Work required:
Copy out exactly the stretch of the listing below that begins at the line containing "[render_results], [render_link] and" and ends at the line containing "held in an [ascii];", and copy nothing outside it.

+++

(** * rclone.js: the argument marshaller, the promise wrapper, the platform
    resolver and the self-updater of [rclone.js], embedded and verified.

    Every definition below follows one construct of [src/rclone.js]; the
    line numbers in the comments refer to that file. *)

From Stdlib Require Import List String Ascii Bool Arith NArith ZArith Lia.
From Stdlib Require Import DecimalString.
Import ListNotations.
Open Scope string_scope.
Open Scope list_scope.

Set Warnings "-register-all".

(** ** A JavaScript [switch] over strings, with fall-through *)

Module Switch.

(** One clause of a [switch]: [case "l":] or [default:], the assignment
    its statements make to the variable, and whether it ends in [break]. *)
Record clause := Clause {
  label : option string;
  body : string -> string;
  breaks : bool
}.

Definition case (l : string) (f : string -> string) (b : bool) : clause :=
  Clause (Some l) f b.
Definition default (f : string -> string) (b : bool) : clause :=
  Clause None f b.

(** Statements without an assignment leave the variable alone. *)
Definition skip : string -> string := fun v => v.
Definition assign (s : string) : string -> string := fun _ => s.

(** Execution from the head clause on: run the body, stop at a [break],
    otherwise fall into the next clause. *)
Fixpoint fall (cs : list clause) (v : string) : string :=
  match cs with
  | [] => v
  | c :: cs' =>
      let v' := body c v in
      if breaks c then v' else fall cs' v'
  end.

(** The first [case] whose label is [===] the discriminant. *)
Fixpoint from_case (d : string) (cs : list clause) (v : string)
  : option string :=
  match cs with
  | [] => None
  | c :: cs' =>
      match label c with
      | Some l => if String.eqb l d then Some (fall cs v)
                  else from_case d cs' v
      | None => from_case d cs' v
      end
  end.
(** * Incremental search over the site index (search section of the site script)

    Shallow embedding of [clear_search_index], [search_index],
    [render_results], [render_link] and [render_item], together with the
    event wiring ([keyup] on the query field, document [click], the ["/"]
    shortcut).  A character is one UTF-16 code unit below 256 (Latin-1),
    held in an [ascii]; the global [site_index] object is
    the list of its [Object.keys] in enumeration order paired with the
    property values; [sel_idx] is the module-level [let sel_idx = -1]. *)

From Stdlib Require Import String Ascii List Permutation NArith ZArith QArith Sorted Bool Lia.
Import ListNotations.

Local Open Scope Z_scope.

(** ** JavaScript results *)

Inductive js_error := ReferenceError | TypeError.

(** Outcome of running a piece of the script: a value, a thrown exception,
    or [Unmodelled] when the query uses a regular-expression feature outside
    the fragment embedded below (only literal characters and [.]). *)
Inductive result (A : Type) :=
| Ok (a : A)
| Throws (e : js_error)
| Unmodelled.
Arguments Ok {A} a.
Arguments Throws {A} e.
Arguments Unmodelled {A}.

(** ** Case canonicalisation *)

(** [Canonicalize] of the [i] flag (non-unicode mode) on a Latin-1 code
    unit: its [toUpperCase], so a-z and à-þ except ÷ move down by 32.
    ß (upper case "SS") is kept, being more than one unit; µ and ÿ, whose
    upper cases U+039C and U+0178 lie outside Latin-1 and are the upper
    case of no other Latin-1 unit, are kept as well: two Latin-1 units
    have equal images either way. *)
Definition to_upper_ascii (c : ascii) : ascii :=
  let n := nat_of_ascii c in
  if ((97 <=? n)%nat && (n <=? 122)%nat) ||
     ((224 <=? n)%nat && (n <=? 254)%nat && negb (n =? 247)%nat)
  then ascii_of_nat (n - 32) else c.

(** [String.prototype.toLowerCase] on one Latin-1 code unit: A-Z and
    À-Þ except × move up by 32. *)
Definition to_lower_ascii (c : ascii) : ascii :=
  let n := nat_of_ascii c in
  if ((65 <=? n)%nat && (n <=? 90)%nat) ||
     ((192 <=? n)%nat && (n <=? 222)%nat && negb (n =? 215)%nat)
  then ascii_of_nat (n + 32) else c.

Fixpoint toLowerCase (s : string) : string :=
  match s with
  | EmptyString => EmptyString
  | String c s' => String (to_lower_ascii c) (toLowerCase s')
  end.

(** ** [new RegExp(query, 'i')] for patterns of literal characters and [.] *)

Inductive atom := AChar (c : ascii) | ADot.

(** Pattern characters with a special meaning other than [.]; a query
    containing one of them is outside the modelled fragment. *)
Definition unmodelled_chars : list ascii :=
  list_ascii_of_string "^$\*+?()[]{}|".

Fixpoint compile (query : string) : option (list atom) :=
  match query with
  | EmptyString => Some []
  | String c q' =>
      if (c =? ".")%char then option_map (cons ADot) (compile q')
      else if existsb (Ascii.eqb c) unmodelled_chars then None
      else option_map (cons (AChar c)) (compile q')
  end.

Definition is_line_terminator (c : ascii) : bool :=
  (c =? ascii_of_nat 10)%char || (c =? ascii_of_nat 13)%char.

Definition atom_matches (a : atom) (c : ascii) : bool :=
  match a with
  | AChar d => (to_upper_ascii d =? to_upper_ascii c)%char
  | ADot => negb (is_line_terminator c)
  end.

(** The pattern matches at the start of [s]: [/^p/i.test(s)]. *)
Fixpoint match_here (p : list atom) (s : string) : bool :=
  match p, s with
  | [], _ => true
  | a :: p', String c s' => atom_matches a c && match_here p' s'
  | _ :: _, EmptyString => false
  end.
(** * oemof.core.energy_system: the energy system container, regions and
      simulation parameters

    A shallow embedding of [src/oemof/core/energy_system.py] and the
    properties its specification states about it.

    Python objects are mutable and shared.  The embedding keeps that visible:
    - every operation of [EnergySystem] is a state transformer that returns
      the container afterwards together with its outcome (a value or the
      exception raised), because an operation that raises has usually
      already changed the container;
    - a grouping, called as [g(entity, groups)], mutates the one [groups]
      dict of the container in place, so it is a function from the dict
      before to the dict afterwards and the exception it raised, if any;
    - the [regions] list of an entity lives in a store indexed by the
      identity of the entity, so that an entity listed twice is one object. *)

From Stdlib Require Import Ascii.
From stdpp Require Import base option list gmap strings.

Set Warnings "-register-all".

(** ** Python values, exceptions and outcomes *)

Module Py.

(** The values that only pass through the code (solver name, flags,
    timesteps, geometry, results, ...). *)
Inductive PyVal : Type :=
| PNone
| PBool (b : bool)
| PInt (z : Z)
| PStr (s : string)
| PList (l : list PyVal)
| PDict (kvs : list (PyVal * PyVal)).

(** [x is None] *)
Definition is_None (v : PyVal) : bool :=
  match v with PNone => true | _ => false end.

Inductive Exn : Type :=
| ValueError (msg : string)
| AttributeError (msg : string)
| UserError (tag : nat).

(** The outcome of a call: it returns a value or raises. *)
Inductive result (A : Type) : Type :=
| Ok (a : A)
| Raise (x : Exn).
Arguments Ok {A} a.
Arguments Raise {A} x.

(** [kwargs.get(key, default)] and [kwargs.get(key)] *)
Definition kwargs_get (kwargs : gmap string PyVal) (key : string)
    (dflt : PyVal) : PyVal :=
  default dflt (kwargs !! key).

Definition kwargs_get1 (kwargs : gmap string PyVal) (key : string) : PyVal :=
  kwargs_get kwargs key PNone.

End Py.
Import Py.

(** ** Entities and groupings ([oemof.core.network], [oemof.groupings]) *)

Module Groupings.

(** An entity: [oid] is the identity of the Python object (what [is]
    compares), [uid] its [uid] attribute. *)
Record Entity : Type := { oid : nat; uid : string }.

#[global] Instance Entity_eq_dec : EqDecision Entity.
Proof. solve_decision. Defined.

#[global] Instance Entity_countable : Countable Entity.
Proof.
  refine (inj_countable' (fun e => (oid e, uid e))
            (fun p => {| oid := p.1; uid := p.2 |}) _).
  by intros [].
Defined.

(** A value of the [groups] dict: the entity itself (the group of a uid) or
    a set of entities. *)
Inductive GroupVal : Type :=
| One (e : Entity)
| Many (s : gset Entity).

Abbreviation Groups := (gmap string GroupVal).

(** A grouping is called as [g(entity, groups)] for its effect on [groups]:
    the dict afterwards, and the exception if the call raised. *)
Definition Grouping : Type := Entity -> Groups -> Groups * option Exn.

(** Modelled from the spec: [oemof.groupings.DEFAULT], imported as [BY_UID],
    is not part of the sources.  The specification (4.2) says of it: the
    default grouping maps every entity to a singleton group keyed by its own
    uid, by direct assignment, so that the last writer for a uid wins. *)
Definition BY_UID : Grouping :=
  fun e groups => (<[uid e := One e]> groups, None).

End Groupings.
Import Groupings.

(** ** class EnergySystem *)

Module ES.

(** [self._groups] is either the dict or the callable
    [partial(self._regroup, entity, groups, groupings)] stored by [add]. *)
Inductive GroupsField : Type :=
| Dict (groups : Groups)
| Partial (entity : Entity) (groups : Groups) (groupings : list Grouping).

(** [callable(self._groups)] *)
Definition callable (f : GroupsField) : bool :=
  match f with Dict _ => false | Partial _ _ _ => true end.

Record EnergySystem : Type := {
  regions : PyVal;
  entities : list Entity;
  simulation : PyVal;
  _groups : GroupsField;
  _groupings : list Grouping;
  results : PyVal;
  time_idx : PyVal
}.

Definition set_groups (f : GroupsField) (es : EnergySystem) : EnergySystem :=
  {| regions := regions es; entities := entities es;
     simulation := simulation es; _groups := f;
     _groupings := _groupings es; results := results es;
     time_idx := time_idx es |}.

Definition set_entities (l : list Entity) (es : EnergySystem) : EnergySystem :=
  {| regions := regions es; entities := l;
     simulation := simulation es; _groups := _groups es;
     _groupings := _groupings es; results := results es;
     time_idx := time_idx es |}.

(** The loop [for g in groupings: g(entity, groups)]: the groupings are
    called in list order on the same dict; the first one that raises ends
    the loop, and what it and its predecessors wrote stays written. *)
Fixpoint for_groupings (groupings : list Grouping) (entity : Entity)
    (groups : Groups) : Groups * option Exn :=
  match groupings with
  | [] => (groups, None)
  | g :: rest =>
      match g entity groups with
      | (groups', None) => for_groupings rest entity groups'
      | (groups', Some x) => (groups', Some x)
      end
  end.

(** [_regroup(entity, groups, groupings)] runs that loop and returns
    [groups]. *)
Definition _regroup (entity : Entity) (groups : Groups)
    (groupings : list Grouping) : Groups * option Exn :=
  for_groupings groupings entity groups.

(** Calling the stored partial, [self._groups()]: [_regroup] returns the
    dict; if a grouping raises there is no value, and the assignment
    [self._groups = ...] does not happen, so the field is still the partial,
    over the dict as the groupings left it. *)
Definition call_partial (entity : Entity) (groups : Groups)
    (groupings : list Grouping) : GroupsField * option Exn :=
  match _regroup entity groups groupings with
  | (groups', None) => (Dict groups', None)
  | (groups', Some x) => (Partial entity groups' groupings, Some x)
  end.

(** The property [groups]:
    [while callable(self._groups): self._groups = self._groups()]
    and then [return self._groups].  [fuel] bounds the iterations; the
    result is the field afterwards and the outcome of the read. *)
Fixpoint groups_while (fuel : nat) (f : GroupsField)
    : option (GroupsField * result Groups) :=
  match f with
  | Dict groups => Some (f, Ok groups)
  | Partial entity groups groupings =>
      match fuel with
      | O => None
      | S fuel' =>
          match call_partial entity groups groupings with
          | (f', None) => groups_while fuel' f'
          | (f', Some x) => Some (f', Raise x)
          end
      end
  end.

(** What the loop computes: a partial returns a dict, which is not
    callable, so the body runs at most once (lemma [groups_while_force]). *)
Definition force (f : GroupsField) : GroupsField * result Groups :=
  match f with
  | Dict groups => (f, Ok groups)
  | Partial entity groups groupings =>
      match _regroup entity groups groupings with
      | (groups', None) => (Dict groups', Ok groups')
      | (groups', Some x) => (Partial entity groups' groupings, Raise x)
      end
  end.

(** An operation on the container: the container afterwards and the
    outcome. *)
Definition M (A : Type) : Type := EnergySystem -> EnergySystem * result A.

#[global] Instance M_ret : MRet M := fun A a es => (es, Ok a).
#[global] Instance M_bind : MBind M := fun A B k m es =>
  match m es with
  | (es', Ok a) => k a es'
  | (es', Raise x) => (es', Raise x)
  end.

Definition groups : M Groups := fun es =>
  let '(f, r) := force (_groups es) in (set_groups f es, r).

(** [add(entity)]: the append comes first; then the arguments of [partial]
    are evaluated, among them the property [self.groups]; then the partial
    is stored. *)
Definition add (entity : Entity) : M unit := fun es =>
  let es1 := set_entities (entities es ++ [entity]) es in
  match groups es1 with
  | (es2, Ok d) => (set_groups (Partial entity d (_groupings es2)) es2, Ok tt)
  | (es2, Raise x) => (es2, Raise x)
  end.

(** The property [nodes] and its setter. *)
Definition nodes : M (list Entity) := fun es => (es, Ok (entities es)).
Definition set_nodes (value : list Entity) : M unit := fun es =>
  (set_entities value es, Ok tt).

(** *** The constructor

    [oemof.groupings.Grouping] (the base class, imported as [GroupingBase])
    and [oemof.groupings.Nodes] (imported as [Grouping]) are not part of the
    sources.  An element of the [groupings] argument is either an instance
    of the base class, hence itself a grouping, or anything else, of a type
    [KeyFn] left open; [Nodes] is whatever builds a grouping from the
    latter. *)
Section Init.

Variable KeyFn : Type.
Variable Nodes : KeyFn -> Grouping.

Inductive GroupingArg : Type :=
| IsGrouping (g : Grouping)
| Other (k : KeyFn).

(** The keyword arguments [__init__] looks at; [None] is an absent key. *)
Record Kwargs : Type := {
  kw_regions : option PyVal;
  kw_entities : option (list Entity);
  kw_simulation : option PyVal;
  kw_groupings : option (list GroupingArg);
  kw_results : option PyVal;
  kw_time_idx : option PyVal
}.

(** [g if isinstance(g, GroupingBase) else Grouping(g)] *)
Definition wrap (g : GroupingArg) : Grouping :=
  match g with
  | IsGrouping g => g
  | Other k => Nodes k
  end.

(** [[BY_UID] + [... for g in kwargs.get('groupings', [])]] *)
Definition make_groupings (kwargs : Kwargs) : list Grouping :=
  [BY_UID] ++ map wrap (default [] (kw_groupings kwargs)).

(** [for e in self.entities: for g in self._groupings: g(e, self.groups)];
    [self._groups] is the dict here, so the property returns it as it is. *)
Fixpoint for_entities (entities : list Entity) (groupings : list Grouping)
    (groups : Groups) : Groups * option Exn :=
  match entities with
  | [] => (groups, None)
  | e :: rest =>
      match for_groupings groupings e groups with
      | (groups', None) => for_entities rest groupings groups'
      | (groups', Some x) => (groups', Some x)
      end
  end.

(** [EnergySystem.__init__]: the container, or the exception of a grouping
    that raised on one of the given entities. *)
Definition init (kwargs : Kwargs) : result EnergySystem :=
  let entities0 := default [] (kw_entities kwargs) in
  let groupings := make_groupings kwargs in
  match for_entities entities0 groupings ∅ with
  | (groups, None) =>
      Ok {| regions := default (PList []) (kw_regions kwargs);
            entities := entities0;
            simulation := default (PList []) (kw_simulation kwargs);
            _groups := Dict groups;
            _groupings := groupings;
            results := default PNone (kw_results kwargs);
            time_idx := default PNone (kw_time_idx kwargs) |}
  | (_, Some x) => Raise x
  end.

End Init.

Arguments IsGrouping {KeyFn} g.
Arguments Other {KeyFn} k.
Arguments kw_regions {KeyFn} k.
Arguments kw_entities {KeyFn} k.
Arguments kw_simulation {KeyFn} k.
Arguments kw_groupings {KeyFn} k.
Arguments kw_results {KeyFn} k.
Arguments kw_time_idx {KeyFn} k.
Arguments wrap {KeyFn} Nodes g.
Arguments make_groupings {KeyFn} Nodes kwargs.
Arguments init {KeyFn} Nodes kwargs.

+++

Answer area:
    [render_results], [render_link] and [render_item], together with the
    event wiring ([keyup] on the query field, document [click], the ["/"]
    shortcut).  A character is one UTF-16 code unit below 256 (Latin-1),
    held in an [ascii]; the global [site_index] object is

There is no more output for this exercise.